_Exercise prompt_
Look through the records below for the line holding "by exists d, fields.". Write it out exactly, with each following line through the line holding "(** The file".

---------- The input

(** The whole drain. *)
Lemma live_drainInboxItems `{SortSlice} Error e r me b v w :
  healthy e -> (forall n m, n <> m -> name_at e n <> name_at e m) ->
  error_texts Error -> dr_at r = [] -> ValidateHandle me = None -> ready e r me w ->
  is_dir (tr w) ["agents"; me; "inbox"; "new"] ->
  (forall f, listable me (tr w) f -> claimable me (tr w) f) ->
  exists items w', run e (drainInboxItems Error r me b 0 v) w = ((items, None), w') /\
    forall f, listable me (tr w) f -> exists i, i ∈ items /\ Filename i = f /\
      (MovedToCur i = true \/ MovedToDLQ i = true) /\
      forall d, content (tr w) (box_path me "new" f) = Some d -> acceptable b v d -> MovedToCur i = true.
Proof.
  intros Hnf Hids Herr Hat Hme Hrd Hdir Hall. pose proof Hrd as [Hatt Hdn Hdc Hdq Hfr].
  unfold drainInboxItems, drainInboxItemsWithClaimHook, WithPinnedBatch.
  rewrite run_bind, (live_VerifyBase e r w Hatt). cbn beta iota.
  pose proof (ReceiptFacts.run_tick e (VerifyBase r) w) as Hk1.
  destruct (run_ro e (VerifyBase r) w) as [Ht1 _]; [auto with amq|].
  generalize dependent (run e (VerifyBase r) w).2. intros w1 Hk1 Ht1.
  rewrite run_mbind, run_sys. cbn [exec fst snd]. set (w2 := World _ _ _ _ _).
  set (r' := MkRoot _ _ _ _ _ _). assert (dr_at r' = []) as Hat' by done.
  assert (attached e r' w2) as Hatt' by (split; [done|cbn; set_solver]). assert (tr w2 = tr w) as Ht2 by done.
  assert (tick w <= tick w2)%nat as Hk2 by (cbn; lia).
  clearbody r' w2. rewrite run_mbind. unfold drainInboxItemsPinned. rewrite run_bind.
  pose proof (ReceiptFacts.run_tick e (collectInboxFilenames r' me) w2) as Hk3.
  destruct (live_collectInboxFilenames e r' me w2) as (fs & w3 & E3 & Ht3 & Hc3 & Hnd & Hfs);
    rewrite ?Ht2; try done; [by apply handle_plain|]. rewrite E3 in Hk3 |- *. cbn [fst snd] in Hk3 |- *. rewrite Ht2 in Ht3, Hfs.
  destruct (live_drain_each e Hnf Hids r' Hat' me Hme Error Herr b v 0 fs ltac:(lia) [] w3) as (items & w4 & -> & _ & Hgot).
  - split; rewrite ?Ht3; try done; [by eapply attached_ctl|]. intros n Hn. apply Hfr. lia.
  - done.
  - intros f Hf%Hfs. rewrite Ht3. by apply Hall.
  - rewrite Ht3 in Hgot. rewrite run_mbind. cbn [run fst snd]. eexists items, _. split; [reflexivity|]. intros f Hf%Hfs. by apply Hgot.
Qed.
(* ===== verification/CourierFacts.v ===== *)
(** What the steps of the courier do to the tree: reading keys and spool files, writing
    receipts, archiving. *)
From S2P Require Import Prelude GoStr GoTrim GoTime GoPath GoErr Fs Wp FsFacts Names Json JsonFacts JsonStruct Encode DeliveryRoot DeliveryRootFacts AmbientFacts Sample Maildir Delivery Repair ExistingInbox Bridge BridgeFacts BridgeApply Courier.
From S2P Require Ambient Format Enqueue.

(** ** Reading *)

Lemma ro_ReadRegular p : ro (Ambient.ReadRegularNoFollow p).
Proof. unfold Ambient.ReadRegularNoFollow. ro_tac. Qed.
Lemma ro_syncDirectory p : ro (Enqueue.syncDirectory p).
Proof. unfold Enqueue.syncDirectory. ro_tac. Qed.
#[export] Hint Resolve ro_ReadRegular ro_syncDirectory : amq.
Lemma ro_readPrivateKeyFile p : ro (readPrivateKeyFile p).
Proof. unfold readPrivateKeyFile. ro_tac. Qed.
#[export] Hint Resolve ro_readPrivateKeyFile : amq.

Section reading.
Context (e : env) (t : tree).

Lemma sees_read_all h :
  sees e t (sys (SReadAll h)) (fun x => (exists y, x = Er (IOErr y) /\ ~ healthy e) \/
    x = match data t !! h_ino h with Some s => Ok s | None => Er EISDIR end).
Proof. apply sees_obs; [done|]. by intros w <-. Qed.

Lemma sees_OpenRegular p : p <> [] ->
  sees e t (Ambient.OpenRegularNoFollow p) (fun x => match x with
    | (Some (h, _), None) => dents t !! p = Some (NFile (h_ino h)) /\ t_parent t p = None
    | (None, None) => False
    | (_, Some _) => True
    end).
Proof.
  intros Hp. unfold Ambient.OpenRegularNoFollow.
  eapply sees_bind; [apply sees_any; ro_tac| |intros ?; ro_tac]. intros [i|x] _; [|by apply sees_ret].
  destruct (validateRegularNoFollowFile i); [by apply sees_ret|].
  eapply sees_bind; [apply sees_nofollow| |intros ?; ro_tac]. intros [h|x] Hx; [|by apply sees_ret].
  destruct Hx as [(? & [=] & _)|Hx]. unfold t_open_nofollow in Hx.
  destruct (t_node t p) as [n|] eqn:En; [|done]. apply t_node_Ok_inv in En as [Hpar En]; [|done].
  eapply sees_bind; [apply sees_fstat| |intros ?; ro_tac]. intros [i'|x] Hi; [|by apply sees_ret].
  destruct Hi as [(? & [=] & _)|[= ->]].
  unfold validateRegularNoFollowFile. cbn [i_kind]. case_bool_decide as E1; [by apply sees_ret|].
  case_bool_decide as E2; [|by apply sees_ret]. apply sees_ret.
  destruct n; simplify_eq; done.
Qed.

Lemma sees_ReadRegular p : p <> [] ->
  sees e t (Ambient.ReadRegularNoFollow p) (fun x => x.2 = None -> content t p = Some x.1).
Proof.
  intros Hp. unfold Ambient.ReadRegularNoFollow.
  eapply sees_bind; [by apply sees_OpenRegular| |intros ?; ro_tac].
  intros [[[h i]|] [x|]] Hx; try (by apply sees_ret).
  eapply sees_bind; [apply sees_read_all| |intros ?; ro_tac]. intros [s|x] Hs; [|by apply sees_ret].
  destruct Hs as [(? & [=] & _)|Hs]. apply sees_ret. intros _. unfold content. rewrite (proj1 Hx). cbn.
  destruct (data t !! h_ino h); [by injection Hs as ->|done].
Qed.

Lemma sees_readPrivateKeyFile p : p <> [] ->
  sees e t (readPrivateKeyFile p) (fun x => x.2 = None -> content t p = Some x.1).
Proof.
  intros Hp. unfold readPrivateKeyFile.
  eapply sees_bind; [apply sees_any; ro_tac| |intros ?; ro_tac]. intros [i|x] _; [|by apply sees_ret].
  destruct (validatePrivateKeyInfo i); [by apply sees_ret|by apply sees_ReadRegular].
Qed.

Context `{Crypto}.

(** The key a file gives for a trusted host. *)
Definition trusted_in (t' : tree) (host pub generation : string) : Prop :=
  exists data fields, content t' ["bridge"; "trusted"; host] = Some data /\
    parseKeyFields data "public" = inl fields /\ trusted_key fields = (pub, generation, None).

Lemma sees_LoadTrusted host :
  sees e t (LoadTrusted [] host) (fun x => match x with
    | (pub, g, None) => ValidateHandle host = None /\ trusted_in t host pub g
    | _ => True
    end).
Proof.
  unfold LoadTrusted. destruct (ValidateHandle host) eqn:Hh; [by apply sees_ret|].
  assert (TrustedPath [] host = ["bridge"; "trusted"; host]) as Ep.
  { apply Join_plain. repeat constructor; try done. by apply handle_plain. }
  rewrite Ep. unfold readKeyFields.
  eapply (sees_bind _ _ _ _ (fun x => match x with inl fields => exists data,
      content t ["bridge"; "trusted"; host] = Some data /\ parseKeyFields data "public" = inl fields | inr _ => True end));
    [|intros x Hx|intros ?; ro_tac].
  - eapply sees_bind; [by apply sees_readPrivateKeyFile| |intros ?; ro_tac].
    intros [d [x|]] Hd; apply sees_ret; [done|]. destruct (parseKeyFields d "public") eqn:E; [|done].
    exists d. split; [by apply Hd|done].
  - destruct x as [fields|]; [|by apply sees_ret]. destruct Hx as (d & Hd & Hf).
    apply sees_ret. destruct (trusted_key fields) as [[pub g] [x|]] eqn:Ek; [done|]. split; [done|].
    by exists d, fields.
Qed.

End reading.

(** ** Receipts *)

Definition receipt_text (r : Receipt) : string := MarshalIndent (receipt_json r) +:+ LF.

(** The file is a receipt of the transfer: one that was read, or one written here. *)
Definition recorded (t : tree) (p : path) (stage id digest : string) : Prop :=
  exists data r, content t p = Some data /\ (parse_receipt data = Some r \/ data = receipt_text r) /\
    same_transfer r stage id digest = true.

Lemma same_transfer_refl r : same_transfer r (Stage r) (rc_TransferID r) (rc_PayloadSHA256 r) = true.
Proof. unfold same_transfer, EqualFold. by rewrite !bool_decide_eq_true_2. Qed.

Lemma adds_recorded p t t' q stage id digest :
  adds p t t' -> recorded t q stage id digest -> recorded t' q stage id digest.
Proof. intros Ha (d & r & Hc & ?). exists d, r. split; [by eapply adds_content|done]. Qed.

Section receipts.
Context (e : env) (r : DeliveryRoot) (Hat : dr_at r = []).

(** Writing a new file adds it, and does nothing where one is. *)
Lemma wpi_write_adds I p d w :
  (forall t, adds p (tr w) t -> I t) ->
  wpi e I (writeAndSync r p d) (fun o w' => adds p (tr w) (tr w') /\ (o = None -> content (tr w') p = Some d)) w.
Proof.
  intros HI. destruct (dents (tr w) !! p) as [n|] eqn:Hn.
  - unfold writeAndSync. rewrite (rp_root r p Hat). wbind.
    assert (exists x, exec e (SOpenExcl p) w = (Er x, bump w)) as [x Hx].
    { cbn. unfold upd, t_open_excl. destruct (e_fault e (tick w)); [by eexists|]. destruct p as [|a p]; [by eexists|].
      destruct (t_parent _ _); [by eexists|]. rewrite Hn. by eexists. }
    apply wpi_sys; rewrite Hx; [apply HI, adds_refl|]. cbn [fst snd]. do 2 wret. split; [apply adds_refl|done].
  - assert (forall t, evo (eq p) (tr w) t -> adds p (tr w) t) as Ha.
    { intros t Ht. split; [done|]. rewrite Hn. by intros []. }
    eapply wpi_mono; [apply wpi_writeAndSync; [done|]; auto|].
    intros o w' (Hev & _ & Hw & _). split; [auto|]. intros Ho. by apply Hw.
Qed.

Lemma wpi_WriteFileExclusive I dir f d w :
  (length dir <= layout_depth)%nat -> Join_under dir [f] = dir ++ [f] ->
  (forall t, adds (dir ++ [f]) (tr w) t -> I t) ->
  wpi e I (WriteFileExclusive r dir f d) (fun x w' => adds (dir ++ [f]) (tr w) (tr w') /\
    (x.2 = None -> content (tr w') (dir ++ [f]) = Some d)) w.
Proof.
  intros Hl Hj HI. unfold WriteFileExclusive. rewrite (rp_root r dir Hat), Hj. set (p := dir ++ [f]) in *.
  assert (I (tr w)) as HI0 by (apply HI, adds_refl).
  apply wpi_ro_bind; [auto with amq|done|].
  intros [x|] w1 Ht1 _; [wret; rewrite Ht1; split; [apply adds_refl|done]|].
  rewrite <-Ht1 in *. apply wpi_bind. eapply wpi_mono; [apply wpi_mkdirall; [done|]|].
  { intros t Ht. by apply HI, adds_dirs. }
  intros y w2 (Hev2 & _). pose proof (adds_dirs p _ _ Hev2) as Ha2. destruct y as [x|]; [by wret|].
  apply wpi_bind. eapply wpi_mono; [apply wpi_write_adds|].
  { intros t Ht. apply HI. by eapply adds_trans. }
  intros y w3 [Ha3' Hc]. assert (adds p (tr w1) (tr w3)) as Ha3 by (by eapply adds_trans).
  destruct y as [x|]; [by wret|].
  apply wpi_ro_bind; [auto with amq|by apply HI|]. intros [x|] w4 Ht4 _; wret; rewrite Ht4; by split; auto.
Qed.

Lemma wpi_writeBridgeReceipt I dir rec w :
  (length dir <= layout_depth)%nat -> EmittedAt rec <> "" ->
  let f := receiptFilename (rc_TransferID rec) (Stage rec) in
  Join_under dir [f] = dir ++ [f] -> (forall t, adds (dir ++ [f]) (tr w) t -> I t) ->
  wpi e I (writeBridgeReceipt r dir rec) (fun o w' => adds (dir ++ [f]) (tr w) (tr w') /\
    (o = None -> recorded (tr w') (dir ++ [f]) (Stage rec) (rc_TransferID rec) (rc_PayloadSHA256 rec))) w.
Proof.
  intros Hl Hs f Hj HI. unfold writeBridgeReceipt, stamp_receipt. rewrite bool_decide_eq_false_2 by done. cbn [negb].
  apply wpi_bind, wpi_ret. cbn beta zeta. fold f. rewrite Hj.
  apply wpi_bind. eapply wpi_mono; [by apply wpi_WriteFileExclusive|].
  intros [q [x|]] w1 [Hev1 Hc].
  2:{ wret. split; [done|]. intros _. exists (receipt_text rec), rec. split; [by apply Hc|].
      split; [by right|]. apply same_transfer_refl. }
  destruct (errors_Is_Exist x); [|by wret]. cbn [negb].
  apply wpi_bind. eapply wpi_mono; [apply wpi_ReadRegularNoFollow; [done|by apply HI]|].
  intros [d [y|]] w2 (Ht2 & _ & Hd); [wret; by rewrite Ht2|].
  destruct (parse_receipt d) as [prior|] eqn:Hp; [|wret; by rewrite Ht2].
  destruct (same_transfer prior _ _ _) eqn:Hsame; [|wret; by rewrite Ht2]. cbn [negb].
  wret. rewrite Ht2. split; [done|]. intros _. exists d, prior. split; [by apply Hd|]. split; [by left|done].
Qed.

End receipts.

--------------------

_Result_
    by exists d, fields.
Qed.

End reading.

(** ** Receipts *)

Definition receipt_text (r : Receipt) : string := MarshalIndent (receipt_json r) +:+ LF.

(** The file is a receipt of the transfer: one that was read, or one written here. *)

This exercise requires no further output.